◆ DIRECTIONS FOR THIS TASK ◆
Return, word for word, the lines of the listing below from the one with "Record backed (i" through the one with "bk_observed : pr_observed_count", and no other lines.

◆ SUPPLIED DATA ◆
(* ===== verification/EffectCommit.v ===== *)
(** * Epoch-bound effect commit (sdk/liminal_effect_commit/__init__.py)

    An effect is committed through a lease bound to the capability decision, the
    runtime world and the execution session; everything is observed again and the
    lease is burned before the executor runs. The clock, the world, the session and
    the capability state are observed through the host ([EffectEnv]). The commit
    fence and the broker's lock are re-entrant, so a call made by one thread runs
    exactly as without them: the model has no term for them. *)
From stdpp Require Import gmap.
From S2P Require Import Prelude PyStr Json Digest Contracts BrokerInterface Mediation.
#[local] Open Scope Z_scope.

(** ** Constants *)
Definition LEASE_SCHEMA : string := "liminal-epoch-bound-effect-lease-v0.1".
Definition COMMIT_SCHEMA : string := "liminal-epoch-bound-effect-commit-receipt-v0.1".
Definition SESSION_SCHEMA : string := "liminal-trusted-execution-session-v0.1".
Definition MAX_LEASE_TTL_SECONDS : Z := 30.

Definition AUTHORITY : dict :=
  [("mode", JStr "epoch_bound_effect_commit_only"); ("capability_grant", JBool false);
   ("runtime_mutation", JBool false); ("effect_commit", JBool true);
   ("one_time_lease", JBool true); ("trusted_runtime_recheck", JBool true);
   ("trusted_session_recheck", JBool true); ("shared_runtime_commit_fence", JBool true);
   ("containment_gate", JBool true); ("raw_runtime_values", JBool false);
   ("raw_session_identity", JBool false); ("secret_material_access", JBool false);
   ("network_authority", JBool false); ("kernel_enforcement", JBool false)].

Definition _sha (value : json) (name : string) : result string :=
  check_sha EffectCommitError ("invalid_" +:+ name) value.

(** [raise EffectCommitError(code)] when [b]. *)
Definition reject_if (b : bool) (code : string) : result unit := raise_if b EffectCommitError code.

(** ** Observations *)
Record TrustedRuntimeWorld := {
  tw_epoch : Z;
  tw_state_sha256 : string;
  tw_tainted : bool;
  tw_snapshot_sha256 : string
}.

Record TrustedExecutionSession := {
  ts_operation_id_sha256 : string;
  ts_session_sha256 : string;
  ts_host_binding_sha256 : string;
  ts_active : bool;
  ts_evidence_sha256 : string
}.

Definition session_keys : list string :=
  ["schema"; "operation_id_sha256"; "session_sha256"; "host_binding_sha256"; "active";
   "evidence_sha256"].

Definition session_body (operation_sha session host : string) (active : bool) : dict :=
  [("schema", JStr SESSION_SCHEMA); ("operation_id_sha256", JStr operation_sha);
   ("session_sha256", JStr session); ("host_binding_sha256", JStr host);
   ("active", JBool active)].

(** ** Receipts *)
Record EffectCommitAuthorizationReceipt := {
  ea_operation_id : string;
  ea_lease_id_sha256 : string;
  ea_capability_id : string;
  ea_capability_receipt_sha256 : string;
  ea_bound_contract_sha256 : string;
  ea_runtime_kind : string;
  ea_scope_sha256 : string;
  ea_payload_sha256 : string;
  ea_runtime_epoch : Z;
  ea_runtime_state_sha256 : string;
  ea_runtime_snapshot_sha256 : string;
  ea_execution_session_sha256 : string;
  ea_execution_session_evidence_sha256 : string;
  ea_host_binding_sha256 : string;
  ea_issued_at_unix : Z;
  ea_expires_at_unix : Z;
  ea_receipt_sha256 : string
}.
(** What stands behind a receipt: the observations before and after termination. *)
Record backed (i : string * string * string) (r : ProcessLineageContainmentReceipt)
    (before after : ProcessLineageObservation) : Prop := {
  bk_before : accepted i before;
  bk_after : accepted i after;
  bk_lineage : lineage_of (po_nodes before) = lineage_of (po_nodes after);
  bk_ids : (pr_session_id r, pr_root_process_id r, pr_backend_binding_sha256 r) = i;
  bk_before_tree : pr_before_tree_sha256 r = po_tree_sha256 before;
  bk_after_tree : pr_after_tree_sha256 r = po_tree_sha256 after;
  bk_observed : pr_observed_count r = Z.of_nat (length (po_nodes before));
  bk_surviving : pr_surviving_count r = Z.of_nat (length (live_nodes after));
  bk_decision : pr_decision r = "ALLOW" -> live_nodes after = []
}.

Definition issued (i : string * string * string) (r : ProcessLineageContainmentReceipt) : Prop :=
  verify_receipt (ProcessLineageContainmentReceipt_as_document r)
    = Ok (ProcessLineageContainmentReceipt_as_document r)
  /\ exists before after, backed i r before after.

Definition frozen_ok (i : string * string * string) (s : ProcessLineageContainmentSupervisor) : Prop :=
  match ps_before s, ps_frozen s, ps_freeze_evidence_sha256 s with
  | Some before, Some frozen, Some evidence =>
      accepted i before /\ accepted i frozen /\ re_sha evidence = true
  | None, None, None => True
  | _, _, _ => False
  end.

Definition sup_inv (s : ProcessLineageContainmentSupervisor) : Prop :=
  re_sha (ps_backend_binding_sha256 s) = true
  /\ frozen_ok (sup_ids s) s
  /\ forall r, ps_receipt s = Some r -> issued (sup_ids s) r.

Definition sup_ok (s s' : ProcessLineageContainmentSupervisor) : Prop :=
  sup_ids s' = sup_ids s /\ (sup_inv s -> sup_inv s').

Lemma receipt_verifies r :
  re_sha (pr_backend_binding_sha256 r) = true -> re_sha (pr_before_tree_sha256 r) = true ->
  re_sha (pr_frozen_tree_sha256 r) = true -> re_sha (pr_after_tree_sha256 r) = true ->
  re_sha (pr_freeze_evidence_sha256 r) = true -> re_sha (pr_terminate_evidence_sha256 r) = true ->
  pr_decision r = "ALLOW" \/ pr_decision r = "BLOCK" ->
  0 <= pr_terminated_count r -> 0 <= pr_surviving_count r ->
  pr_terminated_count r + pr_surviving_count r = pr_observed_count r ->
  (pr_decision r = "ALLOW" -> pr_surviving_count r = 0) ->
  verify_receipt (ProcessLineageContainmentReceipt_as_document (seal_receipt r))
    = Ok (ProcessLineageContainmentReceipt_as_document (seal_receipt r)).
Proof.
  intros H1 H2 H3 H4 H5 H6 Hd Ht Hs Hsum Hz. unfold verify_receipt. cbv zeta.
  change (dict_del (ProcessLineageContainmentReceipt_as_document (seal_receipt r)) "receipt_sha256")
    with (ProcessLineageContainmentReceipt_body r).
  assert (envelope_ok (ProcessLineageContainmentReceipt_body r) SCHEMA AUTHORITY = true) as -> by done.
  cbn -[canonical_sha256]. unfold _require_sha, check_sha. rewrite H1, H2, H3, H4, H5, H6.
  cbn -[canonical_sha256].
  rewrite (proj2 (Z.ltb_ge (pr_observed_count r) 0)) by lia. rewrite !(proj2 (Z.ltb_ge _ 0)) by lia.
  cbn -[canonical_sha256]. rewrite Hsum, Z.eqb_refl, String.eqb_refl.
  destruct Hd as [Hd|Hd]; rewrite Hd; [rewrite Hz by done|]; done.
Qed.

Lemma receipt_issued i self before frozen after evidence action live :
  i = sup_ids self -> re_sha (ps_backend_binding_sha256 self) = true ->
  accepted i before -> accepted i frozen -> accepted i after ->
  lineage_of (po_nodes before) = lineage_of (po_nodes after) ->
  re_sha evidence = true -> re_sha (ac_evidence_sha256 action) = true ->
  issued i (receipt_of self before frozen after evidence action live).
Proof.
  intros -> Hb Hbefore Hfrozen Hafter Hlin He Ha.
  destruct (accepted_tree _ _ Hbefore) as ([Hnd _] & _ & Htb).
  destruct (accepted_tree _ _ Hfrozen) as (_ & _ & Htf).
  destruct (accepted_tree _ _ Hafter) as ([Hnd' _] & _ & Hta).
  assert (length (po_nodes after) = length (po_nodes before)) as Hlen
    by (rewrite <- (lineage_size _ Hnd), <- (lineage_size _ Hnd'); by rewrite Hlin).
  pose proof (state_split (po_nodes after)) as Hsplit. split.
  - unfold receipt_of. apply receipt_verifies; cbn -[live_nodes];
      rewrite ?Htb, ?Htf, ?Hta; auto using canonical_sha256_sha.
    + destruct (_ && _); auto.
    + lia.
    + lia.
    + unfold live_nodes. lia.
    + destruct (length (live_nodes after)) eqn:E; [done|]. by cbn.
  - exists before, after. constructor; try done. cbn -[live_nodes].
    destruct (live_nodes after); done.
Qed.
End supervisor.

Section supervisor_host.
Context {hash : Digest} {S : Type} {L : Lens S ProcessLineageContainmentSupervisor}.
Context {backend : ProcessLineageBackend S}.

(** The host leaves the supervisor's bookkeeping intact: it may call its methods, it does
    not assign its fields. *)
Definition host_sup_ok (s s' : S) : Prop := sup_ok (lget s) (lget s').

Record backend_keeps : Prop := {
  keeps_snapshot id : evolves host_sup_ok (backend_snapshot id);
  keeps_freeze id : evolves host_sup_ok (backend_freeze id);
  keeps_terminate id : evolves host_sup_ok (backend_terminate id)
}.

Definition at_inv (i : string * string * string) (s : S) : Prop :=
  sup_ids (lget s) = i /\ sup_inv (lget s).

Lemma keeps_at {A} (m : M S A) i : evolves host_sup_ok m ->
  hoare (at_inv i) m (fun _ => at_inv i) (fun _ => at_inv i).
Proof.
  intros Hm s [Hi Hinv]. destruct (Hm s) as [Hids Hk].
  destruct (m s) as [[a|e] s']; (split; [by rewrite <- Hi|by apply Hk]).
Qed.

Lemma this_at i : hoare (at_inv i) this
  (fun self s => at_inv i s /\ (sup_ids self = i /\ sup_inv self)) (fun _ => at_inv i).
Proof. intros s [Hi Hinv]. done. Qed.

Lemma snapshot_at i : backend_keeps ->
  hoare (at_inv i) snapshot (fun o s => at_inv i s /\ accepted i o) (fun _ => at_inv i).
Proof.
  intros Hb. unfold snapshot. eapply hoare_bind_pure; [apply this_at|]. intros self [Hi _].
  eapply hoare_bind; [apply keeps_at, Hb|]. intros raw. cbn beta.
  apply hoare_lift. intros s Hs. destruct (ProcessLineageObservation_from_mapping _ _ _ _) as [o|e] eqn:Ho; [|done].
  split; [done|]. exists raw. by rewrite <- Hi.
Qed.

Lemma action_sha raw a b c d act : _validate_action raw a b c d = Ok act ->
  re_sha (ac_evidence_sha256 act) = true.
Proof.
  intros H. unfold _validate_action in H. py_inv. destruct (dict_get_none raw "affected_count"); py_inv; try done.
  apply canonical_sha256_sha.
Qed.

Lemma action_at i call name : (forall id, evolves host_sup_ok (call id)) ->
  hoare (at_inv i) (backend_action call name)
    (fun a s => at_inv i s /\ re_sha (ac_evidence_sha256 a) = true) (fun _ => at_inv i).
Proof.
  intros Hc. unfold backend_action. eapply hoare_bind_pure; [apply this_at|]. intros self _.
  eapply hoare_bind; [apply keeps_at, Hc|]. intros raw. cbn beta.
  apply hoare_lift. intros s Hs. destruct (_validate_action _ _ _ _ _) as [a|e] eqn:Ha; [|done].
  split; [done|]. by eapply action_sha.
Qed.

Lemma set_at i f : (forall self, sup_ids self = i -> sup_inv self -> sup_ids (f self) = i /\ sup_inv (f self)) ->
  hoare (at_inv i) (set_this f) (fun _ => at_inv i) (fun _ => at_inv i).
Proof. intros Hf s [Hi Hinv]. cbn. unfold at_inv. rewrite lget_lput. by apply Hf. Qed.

◆ OUTPUT OF THE EXERCISE ◆
Record backed (i : string * string * string) (r : ProcessLineageContainmentReceipt)
    (before after : ProcessLineageObservation) : Prop := {
  bk_before : accepted i before;
  bk_after : accepted i after;
  bk_lineage : lineage_of (po_nodes before) = lineage_of (po_nodes after);
  bk_ids : (pr_session_id r, pr_root_process_id r, pr_backend_binding_sha256 r) = i;
  bk_before_tree : pr_before_tree_sha256 r = po_tree_sha256 before;
  bk_after_tree : pr_after_tree_sha256 r = po_tree_sha256 after;
  bk_observed : pr_observed_count r = Z.of_nat (length (po_nodes before));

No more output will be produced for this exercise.